PROBLEM STATEMENT
When you find the line that contains "Definition SEN55_CLEAR_DEVICE_REGISTER : Z", restate it and all lines after it exactly, stopping at the end of the material.

SOURCE DATA

Lemma forEach_items {A} (item : A -> string) (f : A -> string -> completion string)
      (l : list A) (html : string) :
  (forall x html, f x html = Normal (html ++ item x)) ->
  forEach (Some l) f html = Normal (html ++ all_of item l).
Proof. intros Hf. cbn [forEach]. apply forEach_list_append. intros x _. apply Hf. Qed.

(** A block appends what its category contributes, or throws when the
    array it reads is missing. *)
Lemma personal_information_emitted (data : ResumeData) (html : string) :
  personal_information data html
  = if is_some (contact_info data)
    then Normal (html ++ emitted data PersonalInformation)
    else Throw TypeError.
Proof.
  unfold personal_information, emitted, section, nonempty, section_body. cbv zeta.
  destruct (contact_info data) as [[|x l]|];
    destruct (truthy (full_name data));
    cbn [length_of bind List.length Nat.ltb Nat.leb has_entries entries orb is_some];
    try reflexivity.
  - rewrite !append_assoc. reflexivity.
  - now rewrite append_nil_r.
  - rewrite (forEach_items (fun contact => span_open "contact-item"
                                            ++ contact_value contact ++ "</span>"))
      by reflexivity.
    cbn [bind]. rewrite !append_assoc. reflexivity.
  - rewrite (forEach_items (fun contact => span_open "contact-item"
                                            ++ contact_value contact ++ "</span>"))
      by reflexivity.
    cbn [bind]. rewrite !append_assoc. reflexivity.
Qed.

Lemma summary_block_emitted (data : ResumeData) (html : string) :
  summary_block data html = Normal (html ++ emitted data Summary).
Proof.
  unfold summary_block, emitted, section, nonempty, section_body. cbv zeta.
  destruct (truthy (summary data)); [|now rewrite append_nil_r].
  rewrite !append_assoc. reflexivity.
Qed.

Lemma education_block_emitted (data : ResumeData) (html : string) :
  education_block data html
  = if is_some (education data)
    then Normal (html ++ emitted data EducationCategory)
    else Throw TypeError.
Proof.
  unfold education_block, emitted, section, nonempty, section_body. cbv zeta.
  destruct (education data) as [[|x l]|];
    cbn [length_of bind List.length Nat.ltb Nat.leb has_entries entries is_some];
    [now rewrite append_nil_r | | reflexivity].
  rewrite (forEach_items education_item) by apply education_entry_item.
  cbn [bind]. rewrite !append_assoc. reflexivity.
Qed.
(** * SEN55 driver: command/response codec over I2C

    A shallow embedding of the SEN55 library (sen55.h / sen55.cpp):
    the CRC-8 routine, the send-buffer builder [I2C_fill_buffer], the
    receive decoder [I2C_ReadToBuffer], the byte conversions and the
    public operations built on them, followed by the properties of the
    protocol layer.

    Conventions.
    - A C integer is a [Z]; every truncation the C code performs
      (assignment to [uint8_t], [int16_t], the [& 0xff] masks) is
      written out.  Buffer indices and byte counts are [nat].
    - The class members are the fields of the record [SEN55]; every
      member function is a state transformer in the monad [M].
    - The I2C port and [delay] are outside the library.  They are
      modelled by three extra fields of the state: the bytes waiting in
      the port's receive buffer, the answers the device will give to
      the coming read requests, and the log of everything the driver
      did on the outside (bus writes, bus read requests, delays).
    - [DebugPrintf] only prints on the debug serial line and is left
      out. *)

From Stdlib Require Import ZArith List Bool Lia QArith.
From stdpp Require Import base list.
Import ListNotations.
Local Open Scope Z_scope.

(** ** Integer types *)

Definition to_uint8 (z : Z) : Z := z mod 256.
Definition to_uint16 (z : Z) : Z := z mod 65536.
Definition to_uint32 (z : Z) : Z := z mod 4294967296.
(** conversion to [int16_t]: two's complement wrap-around *)
Definition to_int16 (z : Z) : Z := (z + 32768) mod 65536 - 32768.

(** [buf[i]] for a byte array held as a list; reading past the end is
    undefined in C and yields 0 here. *)
Definition rd (buf : list Z) (i : nat) : Z := default 0 (buf !! i).

(** ** Constants of sen55.h *)

Definition DRIVER_MAJOR : Z := 1.
Definition DRIVER_MINOR : Z := 0.

Definition STATUS_OK_55 : Z := 0.
Definition STATUS_SPEED_ERROR_55 : Z := 0x01.
Definition STATUS_LASER_ERROR_55 : Z := 0x02.
Definition STATUS_FAN_ERROR_55 : Z := 0x04.
Definition STATUS_GAS_ERROR_55 : Z := 0x08.
Definition STATUS_RHT_ERROR_55 : Z := 0x10.
Definition STATUS_FAN_CLEAN_ACTIVE_55 : Z := 0x20.

Definition SEN55_START_MEASUREMENT : Z := 0x0021.
Definition SEN55_START_RHTG_MEASUREMENT : Z := 0x0037.
Definition SEN55_STOP_MEASUREMENT : Z := 0x0104.
Definition SEN55_READ_DATA_RDY_FLAG : Z := 0x0202.
Definition SEN55_READ_MEASURED_VALUE : Z := 0x03C4.
Definition SEN55_READ_MEASURED_VALUE_PM : Z := 0x0413.
Definition SEN55_TEMP_COMP : Z := 0x60B2.
Definition SEN55_WARM_START_PARAM : Z := 0x60C6.
Definition SEN55_VOC_TUNING : Z := 0x60D0.
Definition SEN55_NOX_TUNING : Z := 0x60E1.
Definition SEN55_RHT_ACCEL : Z := 0x60F7.
Definition SEN55_VOC_ALGO : Z := 0x6181.
Definition SEN55_START_FAN_CLEANING : Z := 0x5607.
Definition SEN55_AUTO_CLEANING_INTERVAL : Z := 0x8004.
Definition SEN55_READ_PRODUCT_NAME : Z := 0xD014.
Definition SEN55_READ_SERIAL_NUMBER : Z := 0xD033.
Definition SEN55_READ_VERSION : Z := 0xD100.
Definition SEN55_READ_DEVICE_REGISTER : Z := 0xD206.
Definition SEN55_CLEAR_DEVICE_REGISTER : Z := 0xD210.
Definition SEN55_RESET : Z := 0xD304.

THE ANSWER
Definition SEN55_CLEAR_DEVICE_REGISTER : Z := 0xD210.
Definition SEN55_RESET : Z := 0xD304.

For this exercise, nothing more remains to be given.